What to do
Reproduce the entries below exactly, but only from the line containing "destruct (Hd 0" to the line containing "destruct (ok s);", inclusive.

Data excerpts
(* ===== verification/FormatFacts.v ===== *)
(** * LevelDB's table format, proved *)
From S2P Require Import Prelude WireFormat LdbBase Coding Comparator Crc32c Format.

(** ** Block handles *)
Definition handle_ok (h : BlockHandle) : Prop := 0 <= offset_ h < 2 ^ 64 - 1 /\ 0 <= handle_size h < 2 ^ 64 - 1.

Definition handle_bytes (h : BlockHandle) : bytes := varint_bytes (offset_ h) ++ varint_bytes (handle_size h).

Lemma handle_bytes_ok h : handle_ok h -> bytes_ok (handle_bytes h).
Proof. intros [? ?]. apply bytes_ok_app. split; apply varint_bytes_ok; lia. Qed.

Lemma zlength_handle_bytes h : 0 <= zlength (handle_bytes h) <= 20.
Proof.
  unfold handle_bytes. rewrite zlength_app. pose proof (zlength_varint_bytes (offset_ h)). pose proof (zlength_varint_bytes (handle_size h)).
  pose proof (zlength_nonneg (varint_bytes (offset_ h))). pose proof (zlength_nonneg (varint_bytes (handle_size h))). lia.
Qed.

Lemma BlockHandle_EncodeTo_ok h dst : handle_ok h -> BlockHandle_EncodeTo h dst = Ret (dst ++ handle_bytes h).
Proof.
  intros [Ho Hs]. unfold BlockHandle_EncodeTo. rewrite (proj2 (Z.eqb_neq _ _)), (proj2 (Z.eqb_neq _ _)) by lia. cbn [negb assert_].
  rewrite !res_bind_ret, PutVarint64_spec, res_bind_ret, PutVarint64_spec by lia. unfold handle_bytes. by rewrite app_assoc.
Qed.

Lemma BlockHandle_DecodeFrom_ok h0 h rest : handle_ok h -> bytes_ok rest ->
  BlockHandle_DecodeFrom h0 (handle_bytes h ++ rest) = Ret (Status_OK, h, rest).
Proof.
  intros [Ho Hs] Hr. unfold BlockHandle_DecodeFrom, handle_bytes. rewrite <- app_assoc.
  rewrite (GetVarint64_gets (offset_ h)); [|lia|apply bytes_ok_app; split; [apply varint_bytes_ok; lia|done]]. rewrite res_bind_ret.
  rewrite (GetVarint64_gets (handle_size h)) by (done || lia). rewrite res_bind_ret. by destruct h.
Qed.

(** Decoding a handle is defined on any bytes. *)
Lemma BlockHandle_DecodeFrom_any h input : bytes_ok input -> exists s h' rest,
  BlockHandle_DecodeFrom h input = Ret (s, h', rest) /\ bytes_ok rest /\
  (ok s = true -> 0 <= offset_ h' < 2 ^ 64 /\ 0 <= handle_size h' < 2 ^ 64).
Proof.
  intros Hin. unfold BlockHandle_DecodeFrom. destruct (GetVarint64_shrinks input Hin) as (o & rest & -> & Hr & _ & Ho). rewrite res_bind_ret.
  destruct o as [offset|]; [|eexists _, _, _; split; [done|]; split; [done|]; intros Hf; discriminate Hf].
  destruct (GetVarint64_shrinks rest Hr) as (o & rest' & -> & Hr' & _ & Ho'). rewrite res_bind_ret.
  destruct o as [sz|]; (eexists _, _, _; split; [done|]; split; [done|]); [|intros Hf; discriminate Hf].
  intros _. split; [by apply Ho|by apply Ho'].
Qed.

(** ** The footer *)
Definition magic_bytes : bytes := EncodeFixed32 (u32 (kTableMagicNumber .& 0xffffffff)) ++ EncodeFixed32 (u32 (Z.shiftr kTableMagicNumber 32)).

Definition footer_bytes (f : Footer) : bytes :=
  let hs := handle_bytes (metaindex_handle_ f) ++ handle_bytes (index_handle_ f) in
  hs ++ replicate (Z.to_nat (40 - zlength hs)) 0 ++ magic_bytes.

Lemma footer_handles f : 0 <= zlength (handle_bytes (metaindex_handle_ f) ++ handle_bytes (index_handle_ f)) <= 40.
Proof.
  rewrite zlength_app. pose proof (zlength_handle_bytes (metaindex_handle_ f)). pose proof (zlength_handle_bytes (index_handle_ f)). lia.
Qed.

Lemma zlength_footer_front f :
  zlength ((handle_bytes (metaindex_handle_ f) ++ handle_bytes (index_handle_ f)) ++
    replicate (Z.to_nat (40 - zlength (handle_bytes (metaindex_handle_ f) ++ handle_bytes (index_handle_ f)))) 0) = 40.
Proof.
  rewrite zlength_app. unfold zlength at 2. rewrite length_replicate. pose proof (footer_handles f). lia.
Qed.

Lemma zlength_footer f : zlength (footer_bytes f) = 48.
Proof. unfold footer_bytes. rewrite app_assoc, zlength_app, zlength_footer_front. done. Qed.

(** [EncodeTo] only works on an empty string, which is what its caller has. *)
Lemma Footer_EncodeTo_ok f : handle_ok (metaindex_handle_ f) -> handle_ok (index_handle_ f) -> Footer_EncodeTo f [] = Ret (footer_bytes f).
Proof.
  intros Hm Hi. unfold Footer_EncodeTo. rewrite BlockHandle_EncodeTo_ok, res_bind_ret, BlockHandle_EncodeTo_ok, res_bind_ret by done. cbn [app].
  set (hs := handle_bytes (metaindex_handle_ f) ++ handle_bytes (index_handle_ f)).
  assert (resize (2 * kMaxEncodedLength) hs = hs ++ replicate (Z.to_nat (40 - zlength hs)) 0) as ->.
  { pose proof (footer_handles f) as Hl. fold hs in Hl. unfold resize. change (2 * kMaxEncodedLength) with 40. unfold size.
    destruct (Z.ltb_spec (zlength hs) 40) as [|Hge]; [done|]. replace 40 with (zlength hs) by lia. by rewrite ztake_all, Z.sub_diag, app_nil_r. }
  unfold PutFixed32. rewrite <- (app_assoc (hs ++ _)). fold magic_bytes. rewrite <- app_assoc. fold (footer_bytes f).
  change (hs ++ replicate (Z.to_nat (40 - zlength hs)) 0 ++ magic_bytes) with (footer_bytes f).
  assert (size (footer_bytes f) = 48) as -> by apply zlength_footer. done.
Qed.

Lemma Footer_DecodeFrom_ok f0 f rest : handle_ok (metaindex_handle_ f) -> handle_ok (index_handle_ f) -> bytes_ok rest ->
  Footer_DecodeFrom f0 (footer_bytes f ++ rest) = Ret (Status_OK, f, rest).
Proof.
  intros Hm Hi Hr. unfold Footer_DecodeFrom. change (kEncodedLength - 8) with 40.
  set (hs := handle_bytes (metaindex_handle_ f) ++ handle_bytes (index_handle_ f)). set (pad := replicate (Z.to_nat (40 - zlength hs)) 0).
  assert (footer_bytes f ++ rest = (hs ++ pad) ++ magic_bytes ++ rest) as E by (unfold footer_bytes; fold hs pad; by rewrite <- !app_assoc).
  assert (zdrop 40 (footer_bytes f ++ rest) = magic_bytes ++ rest) as ->.
  { rewrite E. rewrite <- (zlength_footer_front f) at 1. fold hs pad. apply zdrop_app. }
  unfold magic_bytes. rewrite <- app_assoc, DecodeFixed32_Encode, res_bind_ret by (apply wrap_bound; lia).
  assert (zdrop 4 (EncodeFixed32 (u32 (kTableMagicNumber .& 0xffffffff)) ++ EncodeFixed32 (u32 (Z.shiftr kTableMagicNumber 32)) ++ rest) =
    EncodeFixed32 (u32 (Z.shiftr kTableMagicNumber 32)) ++ rest) as ->.
  { rewrite <- (zlength_fixed32 (u32 (kTableMagicNumber .& 0xffffffff))) at 1. apply zdrop_app. }
  rewrite DecodeFixed32_Encode, res_bind_ret by (apply wrap_bound; lia).
  change (negb _) with false. cbn match. rewrite E. unfold hs at 1. rewrite <- !app_assoc.
  assert (bytes_ok (pad ++ magic_bytes ++ rest)) as Hpad.
  { repeat (apply bytes_ok_app; split); try done; try apply le_bytes_ok. apply Forall_replicate. done. }
  rewrite BlockHandle_DecodeFrom_ok, res_bind_ret by (done || (apply bytes_ok_app; split; [by apply handle_bytes_ok|done])). cbn [ok].
  rewrite BlockHandle_DecodeFrom_ok, res_bind_ret by done. cbn [ok]. destruct f as [m i]. do 3 f_equal.
Qed.

(** Decoding a footer is defined on any 48 bytes. *)
Lemma Footer_DecodeFrom_any f input : bytes_ok input -> 48 <= zlength input -> exists s f' rest, Footer_DecodeFrom f input = Ret (s, f', rest).
Proof.
  intros Hin Hl. unfold Footer_DecodeFrom. change (kEncodedLength - 8) with 40.
  assert (forall n, 0 <= n <= 4 -> exists v, DecodeFixed32 (zdrop n (zdrop 40 input)) = Ret v) as Hd.
  { intros n Hn. unfold DecodeFixed32, size. rewrite !zlength_zdrop by (rewrite ?zlength_zdrop; lia).
    rewrite (proj2 (Z.ltb_ge _ _)) by lia. unfold kLittleEndian. by eexists. }
  destruct (Hd 0 ltac:(lia)) as (lo & Elo). destruct (Hd 4 ltac:(lia)) as (hi & Ehi).
  change (zdrop 0 (zdrop 40 input)) with (zdrop 40 input) in Elo. rewrite Elo, Ehi, !res_bind_ret.
  destruct (negb _); [by eexists _, _, _|].
  destruct (BlockHandle_DecodeFrom_any (metaindex_handle_ f) input Hin) as (s & h & rest & -> & Hr & _). rewrite res_bind_ret.
  destruct (ok s); [|by eexists _, _, _]. cbn [index_handle_].
  destruct (BlockHandle_DecodeFrom_any (index_handle_ f) rest Hr) as (s2 & h2 & rest2 & -> & _ & _). rewrite res_bind_ret. by eexists _, _, _.
Qed.

(** ** Blocks in a file *)

(** The type and the checksum behind a block. *)
Definition trailer (block : bytes) : bytes := 0 :: EncodeFixed32 (Mask (crc32c 0 (block ++ [0]))).

Lemma zlength_trailer block : zlength (trailer block) = 5.
Proof. unfold trailer. rewrite zlength_cons, zlength_fixed32. done. Qed.

Section read.
Context {F : Type} `{RandomReadableFile F}.

(** A block that is in the file where its handle says is read back. *)
Lemma ReadBlock_ok (f : F) options h pre block post :
  raf_contents f = pre ++ block ++ trailer block ++ post -> offset_ h = zlength pre -> handle_size h = zlength block ->
  bytes_ok block -> zlength block < 2 ^ 63 ->
  exists b, ReadBlock f options h = Ret (Status_OK, MkBlockContents block b b).
Proof.
  intros Hf Ho Hs Hb Hl. unfold ReadBlock. pose proof (zlength_nonneg pre). pose proof (zlength_nonneg block).
  unfold kBlockTrailerSize. rewrite Hs, Ho, wrap_small by lia.
  destruct (raf_Read_ok (zlength pre) (zlength block + 5) f) as [Hok Hdata]; [lia..|].
  destruct (raf_Read (zlength pre) (zlength block + 5) f) as [[s data] in_buf]. cbn [fst snd] in *. rewrite Hok. cbn [negb].
  assert (data = block ++ trailer block) as ->.
  { rewrite Hdata, Hf, zdrop_app, app_assoc. replace (zlength block + 5) with (zlength (block ++ trailer block)); [apply ztake_app|].
    by rewrite zlength_app, zlength_trailer. }
  unfold size. rewrite zlength_app, zlength_trailer, Z.eqb_refl. cbn [negb].
  assert ((if verify_checksums options then
             let! stored := DecodeFixed32 (zdrop (zlength block + 1) (block ++ trailer block)) in
             let! actual := Value 0 (ztake (zlength block + 1) (block ++ trailer block)) in
             Ret (negb (actual =? Unmask stored))
           else Ret false) = Ret false) as ->.
  { destruct (verify_checksums options); [|done].
    assert (block ++ trailer block = (block ++ [0]) ++ EncodeFixed32 (Mask (crc32c 0 (block ++ [0])))) as E by (unfold trailer; by rewrite <- app_assoc).
    assert (zlength block + 1 = zlength (block ++ [0])) as El by (by rewrite zlength_app). rewrite El, E, zdrop_app, ztake_app.
    assert (bytes_ok (block ++ [0])) as Hb0 by (apply bytes_ok_app; split; [done|by repeat constructor]).
    pose proof (crc32c_bound 0 _ Hb0 ltac:(lia)) as Hcrc. destruct (Unmask_Mask _ Hcrc) as [Hm Hu].
    rewrite <- (app_nil_r (EncodeFixed32 _)), DecodeFixed32_Encode, res_bind_ret by done. unfold Value.
    rewrite Extend_spec, res_bind_ret, Hu, Z.eqb_refl; [done| |lia]. split_and!; [done|lia|rewrite <- El; lia]. }
  rewrite res_bind_ret. exists in_buf. unfold uncompress, trailer. rewrite byte_at_app, res_bind_ret. cbn [Z.eqb CompressionType_value].
  by rewrite ztake_app.
Qed.
End read.

(** [n + kBlockTrailerSize] wraps: for the handle of a hostile index, of 2^64 - 5
    bytes, [ReadBlock] reads nothing, takes that for the whole block, and
    then reads the type byte far outside the buffer. *)
Example read_block_size_wraps :
  ReadBlock [1; 2; 3] new_ReadOptions (MkBlockHandle 0 (2 ^ 64 - 5)) = UB.
Proof.
  unfold ReadBlock. cbn [handle_size offset_ raf_Read MemFile_random]. change (u64 (2 ^ 64 - 5 + kBlockTrailerSize)) with 0. cbn [ok negb].
  change (size (ztake 0 (zdrop 0 [1; 2; 3])) =? 0) with true. cbn [negb verify_checksums new_ReadOptions]. rewrite res_bind_ret.
  unfold uncompress, byte_at. rewrite (proj2 (Z.leb_le 0 (2 ^ 64 - 5))) by lia. change (ztake 0 (zdrop 0 [1; 2; 3])) with (@nil Z).
  by rewrite lookup_nil.
Qed.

Final answer
  destruct (Hd 0 ltac:(lia)) as (lo & Elo). destruct (Hd 4 ltac:(lia)) as (hi & Ehi).
  change (zdrop 0 (zdrop 40 input)) with (zdrop 40 input) in Elo. rewrite Elo, Ehi, !res_bind_ret.
  destruct (negb _); [by eexists _, _, _|].
  destruct (BlockHandle_DecodeFrom_any (metaindex_handle_ f) input Hin) as (s & h & rest & -> & Hr & _). rewrite res_bind_ret.
  destruct (ok s); [|by eexists _, _, _]. cbn [index_handle_].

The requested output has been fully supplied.